- [Work to be completed]
Find "if negb (has_flag" in the material below, then copy that line and every subsequent line to the end, exactly.

- [Entries supplied]

Lemma chain_ends_above a q stop una :
  chain a q stop → 0 ≤ a → a + queue_space q < 2 ^ 32 → una < a →
  Forall (λ s, una < unacked_end s) q.
Proof.
  revert a. induction q as [|s q IH]; intros a Hc Ha Hq Hu; [done|].
  apply chain_cons_space in Hc as (He & Hc & ? & ?); [|done|done].
  pose proof (seg_space_nonneg s). constructor; [lia|]. eapply IH; [exact Hc|lia..].
Qed.

(** Without wrap-around, a segment is dropped exactly when its end is
    acknowledged. *)
Lemma drop_acked_filter a q stop una :
  chain a q stop → 0 ≤ a → a + queue_space q < 2 ^ 32 →
  drop_acked q una = filter (λ s, una < unacked_end s) q.
Proof.
  revert a. induction q as [|s q IH]; intros a Hc Ha Hq; [done|].
  apply chain_cons_space in Hc as (He & Hc & ? & ?); [|done|done].
  cbn [drop_acked]. destruct (Z.leb_spec (unacked_end s) una) as [Hle|Hgt].
  - rewrite filter_cons_False by lia. eapply IH; [exact Hc|lia..].
  - rewrite filter_cons_True by lia. f_equal. symmetry. apply filter_all.
    eapply chain_ends_above; [exact Hc|lia..].
Qed.

Lemma chain_stop_space a q stop :
  chain a q stop → 0 ≤ a → a + queue_space q < 2 ^ 32 → stop = a + queue_space q.
Proof.
  revert a. induction q as [|s q IH]; intros a Hc Ha Hq.
  - cbn in *. unfold queue_space. cbn. lia.
  - apply chain_cons_space in Hc as (He & Hc & ? & ?); [|done|done].
    apply IH in Hc; [|lia..]. unfold queue_space in *. cbn [foldr]. lia.
Qed.

(** [process_ack] as one assignment per field. *)
Lemma process_ack_eq conn seg :
  process_ack conn seg =
    if negb (has_flag seg.(th_flags) TCP_ACK) then conn
    else
      let conn := if conn.(snd_una) <? seg.(th_ack_num)
                  then set_retransmit_queue (drop_acked conn.(retransmit_queue) seg.(th_ack_num))
                         (set_snd_una seg.(th_ack_num) conn)
                  else conn in
      let conn := set_snd_wnd seg.(th_window) conn in
      if negb (seg.(th_window) =? 0)
      then set_probe_rto INITIAL_RTO (set_probe_deadline None conn) else conn.
Proof. reflexivity. Qed.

- [Answer to this task]
    if negb (has_flag seg.(th_flags) TCP_ACK) then conn
    else
      let conn := if conn.(snd_una) <? seg.(th_ack_num)
                  then set_retransmit_queue (drop_acked conn.(retransmit_queue) seg.(th_ack_num))
                         (set_snd_una seg.(th_ack_num) conn)
                  else conn in
      let conn := set_snd_wnd seg.(th_window) conn in
      if negb (seg.(th_window) =? 0)
      then set_probe_rto INITIAL_RTO (set_probe_deadline None conn) else conn.
Proof. reflexivity. Qed.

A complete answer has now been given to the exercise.